#### WHAT TO WORK ON
Check each line of the listing below for the string "zpay", then copy every line that has it.

======

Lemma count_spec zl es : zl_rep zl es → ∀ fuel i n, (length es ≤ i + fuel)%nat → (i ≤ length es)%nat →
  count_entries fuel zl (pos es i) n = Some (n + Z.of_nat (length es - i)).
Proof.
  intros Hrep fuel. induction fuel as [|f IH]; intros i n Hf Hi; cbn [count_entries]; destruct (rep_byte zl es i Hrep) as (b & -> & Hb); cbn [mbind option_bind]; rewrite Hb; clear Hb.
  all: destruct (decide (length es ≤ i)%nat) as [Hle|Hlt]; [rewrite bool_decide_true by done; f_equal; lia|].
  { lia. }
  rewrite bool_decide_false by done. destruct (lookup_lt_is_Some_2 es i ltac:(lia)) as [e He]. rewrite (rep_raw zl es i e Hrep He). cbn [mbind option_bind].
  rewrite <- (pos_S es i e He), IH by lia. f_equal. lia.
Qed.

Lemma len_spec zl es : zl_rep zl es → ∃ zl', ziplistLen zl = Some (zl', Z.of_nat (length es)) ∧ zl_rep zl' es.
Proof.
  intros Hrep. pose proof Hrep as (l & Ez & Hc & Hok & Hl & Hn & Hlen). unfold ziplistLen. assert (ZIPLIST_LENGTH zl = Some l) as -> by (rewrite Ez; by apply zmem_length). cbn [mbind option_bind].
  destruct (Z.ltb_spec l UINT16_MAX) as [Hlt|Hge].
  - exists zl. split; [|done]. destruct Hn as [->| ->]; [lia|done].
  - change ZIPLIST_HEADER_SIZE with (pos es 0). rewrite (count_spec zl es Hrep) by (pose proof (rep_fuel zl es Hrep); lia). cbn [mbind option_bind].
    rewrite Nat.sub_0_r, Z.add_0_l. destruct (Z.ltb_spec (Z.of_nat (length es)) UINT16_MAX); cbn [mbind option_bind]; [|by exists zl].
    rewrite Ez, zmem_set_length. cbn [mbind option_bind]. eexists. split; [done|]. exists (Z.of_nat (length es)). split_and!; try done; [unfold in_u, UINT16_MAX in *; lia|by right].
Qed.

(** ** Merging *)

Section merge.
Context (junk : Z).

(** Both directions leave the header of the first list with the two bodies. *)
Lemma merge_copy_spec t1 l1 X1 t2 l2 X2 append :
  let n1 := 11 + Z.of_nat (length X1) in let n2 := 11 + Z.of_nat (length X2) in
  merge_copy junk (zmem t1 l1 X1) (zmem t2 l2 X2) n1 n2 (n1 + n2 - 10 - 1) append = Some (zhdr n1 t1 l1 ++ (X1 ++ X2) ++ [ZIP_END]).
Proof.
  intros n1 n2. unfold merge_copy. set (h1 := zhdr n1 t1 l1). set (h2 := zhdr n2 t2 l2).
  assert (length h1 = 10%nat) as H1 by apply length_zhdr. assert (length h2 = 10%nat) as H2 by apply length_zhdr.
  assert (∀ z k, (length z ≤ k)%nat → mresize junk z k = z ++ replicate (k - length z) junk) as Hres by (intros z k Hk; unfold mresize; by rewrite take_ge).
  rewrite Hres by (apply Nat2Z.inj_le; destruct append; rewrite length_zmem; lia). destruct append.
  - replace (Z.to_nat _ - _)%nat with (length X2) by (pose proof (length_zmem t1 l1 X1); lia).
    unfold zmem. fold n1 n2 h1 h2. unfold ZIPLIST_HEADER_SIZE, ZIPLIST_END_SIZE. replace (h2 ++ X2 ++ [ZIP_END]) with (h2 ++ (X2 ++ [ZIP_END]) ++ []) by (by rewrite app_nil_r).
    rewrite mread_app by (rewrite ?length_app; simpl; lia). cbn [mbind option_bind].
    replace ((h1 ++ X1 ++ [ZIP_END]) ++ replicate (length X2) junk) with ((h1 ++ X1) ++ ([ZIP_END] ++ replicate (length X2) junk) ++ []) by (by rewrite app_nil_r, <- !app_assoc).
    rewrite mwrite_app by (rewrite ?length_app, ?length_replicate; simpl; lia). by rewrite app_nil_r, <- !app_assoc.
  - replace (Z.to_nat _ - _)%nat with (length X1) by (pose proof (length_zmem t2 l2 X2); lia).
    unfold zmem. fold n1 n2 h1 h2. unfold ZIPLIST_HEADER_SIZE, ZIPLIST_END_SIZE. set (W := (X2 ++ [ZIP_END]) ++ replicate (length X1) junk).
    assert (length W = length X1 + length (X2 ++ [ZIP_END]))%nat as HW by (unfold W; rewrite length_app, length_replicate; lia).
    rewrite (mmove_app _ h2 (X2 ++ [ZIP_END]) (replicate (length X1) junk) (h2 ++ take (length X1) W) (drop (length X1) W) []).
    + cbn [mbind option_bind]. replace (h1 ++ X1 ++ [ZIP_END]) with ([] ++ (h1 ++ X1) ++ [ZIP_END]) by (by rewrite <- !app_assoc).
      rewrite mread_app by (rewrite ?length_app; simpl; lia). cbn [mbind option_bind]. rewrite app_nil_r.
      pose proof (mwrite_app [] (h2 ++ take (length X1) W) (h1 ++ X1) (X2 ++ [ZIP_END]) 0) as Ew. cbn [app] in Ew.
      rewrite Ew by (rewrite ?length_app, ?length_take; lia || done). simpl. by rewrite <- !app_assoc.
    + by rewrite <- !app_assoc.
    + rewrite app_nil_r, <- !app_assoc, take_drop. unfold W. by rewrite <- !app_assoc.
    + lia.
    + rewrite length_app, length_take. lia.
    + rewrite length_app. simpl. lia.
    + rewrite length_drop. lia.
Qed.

======

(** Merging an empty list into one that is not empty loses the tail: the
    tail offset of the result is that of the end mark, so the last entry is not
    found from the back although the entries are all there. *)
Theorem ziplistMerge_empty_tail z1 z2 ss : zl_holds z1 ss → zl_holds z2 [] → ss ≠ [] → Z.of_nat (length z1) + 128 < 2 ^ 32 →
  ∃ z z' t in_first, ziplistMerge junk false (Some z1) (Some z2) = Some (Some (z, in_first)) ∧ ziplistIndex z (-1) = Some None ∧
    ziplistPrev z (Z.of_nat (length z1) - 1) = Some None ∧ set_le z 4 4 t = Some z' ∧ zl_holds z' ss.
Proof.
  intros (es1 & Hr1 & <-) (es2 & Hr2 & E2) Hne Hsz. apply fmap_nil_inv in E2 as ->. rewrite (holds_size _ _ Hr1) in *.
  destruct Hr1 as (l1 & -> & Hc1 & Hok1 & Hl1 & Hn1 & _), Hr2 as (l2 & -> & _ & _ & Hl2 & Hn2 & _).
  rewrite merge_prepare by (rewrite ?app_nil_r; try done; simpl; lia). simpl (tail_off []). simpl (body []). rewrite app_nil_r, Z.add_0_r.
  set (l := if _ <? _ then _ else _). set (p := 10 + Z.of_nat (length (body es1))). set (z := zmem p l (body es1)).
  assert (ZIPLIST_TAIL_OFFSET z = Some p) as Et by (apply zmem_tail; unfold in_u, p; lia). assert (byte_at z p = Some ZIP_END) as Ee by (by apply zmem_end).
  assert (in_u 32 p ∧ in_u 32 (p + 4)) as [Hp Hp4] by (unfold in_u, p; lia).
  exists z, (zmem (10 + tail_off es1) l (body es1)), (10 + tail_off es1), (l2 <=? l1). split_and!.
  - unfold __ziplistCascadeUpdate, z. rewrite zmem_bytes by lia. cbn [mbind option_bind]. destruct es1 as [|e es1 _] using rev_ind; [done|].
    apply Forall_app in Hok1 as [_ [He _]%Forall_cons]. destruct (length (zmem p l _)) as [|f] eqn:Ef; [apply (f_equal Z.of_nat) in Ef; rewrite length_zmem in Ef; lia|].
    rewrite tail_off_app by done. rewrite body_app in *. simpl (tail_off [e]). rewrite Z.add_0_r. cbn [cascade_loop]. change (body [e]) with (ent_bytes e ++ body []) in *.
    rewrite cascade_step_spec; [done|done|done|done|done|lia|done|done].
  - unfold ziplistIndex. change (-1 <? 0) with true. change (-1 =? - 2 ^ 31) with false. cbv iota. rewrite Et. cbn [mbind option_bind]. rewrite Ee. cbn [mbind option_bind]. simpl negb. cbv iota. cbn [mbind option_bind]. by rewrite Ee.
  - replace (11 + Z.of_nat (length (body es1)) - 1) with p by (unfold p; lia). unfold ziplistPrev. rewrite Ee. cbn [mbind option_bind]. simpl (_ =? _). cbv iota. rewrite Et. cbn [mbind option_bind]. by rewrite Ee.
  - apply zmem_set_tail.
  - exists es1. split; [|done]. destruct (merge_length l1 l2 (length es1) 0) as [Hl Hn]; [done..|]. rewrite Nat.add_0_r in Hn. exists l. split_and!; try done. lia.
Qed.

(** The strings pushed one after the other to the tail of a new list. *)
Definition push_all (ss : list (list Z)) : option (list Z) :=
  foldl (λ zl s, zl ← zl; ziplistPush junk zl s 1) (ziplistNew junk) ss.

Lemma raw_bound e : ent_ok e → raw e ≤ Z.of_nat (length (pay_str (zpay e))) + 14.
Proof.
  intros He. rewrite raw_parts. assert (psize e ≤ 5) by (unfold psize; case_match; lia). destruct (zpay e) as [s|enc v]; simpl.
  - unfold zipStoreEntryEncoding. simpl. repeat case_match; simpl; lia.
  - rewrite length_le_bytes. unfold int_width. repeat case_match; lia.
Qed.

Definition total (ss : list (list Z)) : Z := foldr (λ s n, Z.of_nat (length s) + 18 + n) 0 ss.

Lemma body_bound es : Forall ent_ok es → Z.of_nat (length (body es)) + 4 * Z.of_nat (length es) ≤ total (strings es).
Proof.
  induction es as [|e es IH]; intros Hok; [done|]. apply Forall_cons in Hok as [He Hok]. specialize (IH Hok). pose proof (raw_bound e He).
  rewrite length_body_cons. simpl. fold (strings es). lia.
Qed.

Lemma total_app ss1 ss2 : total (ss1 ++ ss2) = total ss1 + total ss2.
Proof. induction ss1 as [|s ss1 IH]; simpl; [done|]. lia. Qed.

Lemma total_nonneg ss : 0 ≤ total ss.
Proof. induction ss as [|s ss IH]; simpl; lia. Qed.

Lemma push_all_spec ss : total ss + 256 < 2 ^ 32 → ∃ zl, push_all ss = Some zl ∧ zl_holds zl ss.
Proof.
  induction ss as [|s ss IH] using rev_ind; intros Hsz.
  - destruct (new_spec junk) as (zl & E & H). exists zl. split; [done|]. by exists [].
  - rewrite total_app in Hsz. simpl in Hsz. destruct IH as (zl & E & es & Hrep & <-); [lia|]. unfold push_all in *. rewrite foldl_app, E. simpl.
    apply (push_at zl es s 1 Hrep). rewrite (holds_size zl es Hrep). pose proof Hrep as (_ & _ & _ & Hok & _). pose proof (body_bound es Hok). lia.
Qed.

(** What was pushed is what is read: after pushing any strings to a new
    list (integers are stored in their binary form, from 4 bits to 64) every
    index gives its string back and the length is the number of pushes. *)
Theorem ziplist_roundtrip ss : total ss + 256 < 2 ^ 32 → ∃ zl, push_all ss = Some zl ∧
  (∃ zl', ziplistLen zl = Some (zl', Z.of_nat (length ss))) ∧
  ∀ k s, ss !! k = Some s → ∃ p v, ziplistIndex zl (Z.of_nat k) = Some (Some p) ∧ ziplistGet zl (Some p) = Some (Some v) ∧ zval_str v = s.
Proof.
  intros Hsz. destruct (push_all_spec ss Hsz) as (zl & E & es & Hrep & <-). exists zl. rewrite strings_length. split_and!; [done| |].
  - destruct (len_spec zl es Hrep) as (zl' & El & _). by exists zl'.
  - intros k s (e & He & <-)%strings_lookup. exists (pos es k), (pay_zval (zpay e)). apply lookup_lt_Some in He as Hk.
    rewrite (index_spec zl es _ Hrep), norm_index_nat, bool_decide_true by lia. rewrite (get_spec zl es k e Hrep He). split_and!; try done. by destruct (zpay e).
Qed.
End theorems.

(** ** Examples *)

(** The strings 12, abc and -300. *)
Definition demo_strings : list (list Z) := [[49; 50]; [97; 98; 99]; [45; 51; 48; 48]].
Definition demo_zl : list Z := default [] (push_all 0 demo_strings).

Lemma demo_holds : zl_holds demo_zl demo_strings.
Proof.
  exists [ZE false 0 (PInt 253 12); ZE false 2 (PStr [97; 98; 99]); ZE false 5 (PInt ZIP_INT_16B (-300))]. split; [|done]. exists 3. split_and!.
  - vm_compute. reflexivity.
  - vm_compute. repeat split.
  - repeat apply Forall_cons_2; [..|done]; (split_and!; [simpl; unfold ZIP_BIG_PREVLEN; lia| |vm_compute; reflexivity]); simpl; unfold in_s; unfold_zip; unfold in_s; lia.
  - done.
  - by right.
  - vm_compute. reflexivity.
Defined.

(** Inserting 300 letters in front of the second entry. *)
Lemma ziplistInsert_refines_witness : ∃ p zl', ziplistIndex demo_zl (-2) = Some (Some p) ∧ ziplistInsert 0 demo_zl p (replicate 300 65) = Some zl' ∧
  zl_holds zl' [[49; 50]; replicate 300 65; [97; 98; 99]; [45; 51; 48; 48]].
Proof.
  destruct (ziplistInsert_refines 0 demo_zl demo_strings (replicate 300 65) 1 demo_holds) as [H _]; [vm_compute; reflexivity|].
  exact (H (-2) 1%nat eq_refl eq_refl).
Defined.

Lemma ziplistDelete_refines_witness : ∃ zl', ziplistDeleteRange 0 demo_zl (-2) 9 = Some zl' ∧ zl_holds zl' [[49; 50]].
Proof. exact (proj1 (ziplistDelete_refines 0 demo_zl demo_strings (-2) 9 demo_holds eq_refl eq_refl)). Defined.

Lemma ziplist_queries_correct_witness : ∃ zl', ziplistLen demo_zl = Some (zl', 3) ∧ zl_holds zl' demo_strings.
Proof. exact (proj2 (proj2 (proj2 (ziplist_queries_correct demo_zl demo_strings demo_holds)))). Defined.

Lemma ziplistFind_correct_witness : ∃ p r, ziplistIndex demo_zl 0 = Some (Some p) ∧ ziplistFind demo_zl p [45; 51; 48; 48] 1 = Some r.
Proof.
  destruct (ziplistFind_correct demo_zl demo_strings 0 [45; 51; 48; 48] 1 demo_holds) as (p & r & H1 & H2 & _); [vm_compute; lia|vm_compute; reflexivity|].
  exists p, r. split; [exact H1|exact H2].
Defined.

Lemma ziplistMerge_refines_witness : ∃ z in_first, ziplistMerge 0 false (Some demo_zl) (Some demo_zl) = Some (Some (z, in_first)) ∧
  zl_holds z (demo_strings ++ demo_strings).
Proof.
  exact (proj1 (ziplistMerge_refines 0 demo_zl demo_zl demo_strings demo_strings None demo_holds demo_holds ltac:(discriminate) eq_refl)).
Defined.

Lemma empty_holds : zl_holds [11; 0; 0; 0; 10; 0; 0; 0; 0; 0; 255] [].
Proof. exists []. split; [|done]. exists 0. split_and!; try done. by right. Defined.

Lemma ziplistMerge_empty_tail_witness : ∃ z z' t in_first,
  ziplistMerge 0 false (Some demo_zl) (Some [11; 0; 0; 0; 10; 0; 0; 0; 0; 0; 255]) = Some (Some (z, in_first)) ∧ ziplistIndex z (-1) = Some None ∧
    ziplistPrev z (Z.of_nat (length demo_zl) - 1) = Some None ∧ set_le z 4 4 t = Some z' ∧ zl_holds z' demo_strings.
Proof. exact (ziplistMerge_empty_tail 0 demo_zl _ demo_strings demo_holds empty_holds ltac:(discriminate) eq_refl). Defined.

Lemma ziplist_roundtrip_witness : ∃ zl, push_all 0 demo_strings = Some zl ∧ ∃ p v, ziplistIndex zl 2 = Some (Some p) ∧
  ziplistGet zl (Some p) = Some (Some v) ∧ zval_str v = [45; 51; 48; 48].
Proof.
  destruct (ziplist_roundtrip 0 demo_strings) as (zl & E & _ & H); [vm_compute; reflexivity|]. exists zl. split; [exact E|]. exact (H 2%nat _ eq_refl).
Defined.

======

#### PROBLEM SOLUTION
Lemma raw_bound e : ent_ok e → raw e ≤ Z.of_nat (length (pay_str (zpay e))) + 14.
  intros He. rewrite raw_parts. assert (psize e ≤ 5) by (unfold psize; case_match; lia). destruct (zpay e) as [s|enc v]; simpl.
  - intros k s (e & He & <-)%strings_lookup. exists (pos es k), (pay_zval (zpay e)). apply lookup_lt_Some in He as Hk.
    rewrite (index_spec zl es _ Hrep), norm_index_nat, bool_decide_true by lia. rewrite (get_spec zl es k e Hrep He). split_and!; try done. by destruct (zpay e).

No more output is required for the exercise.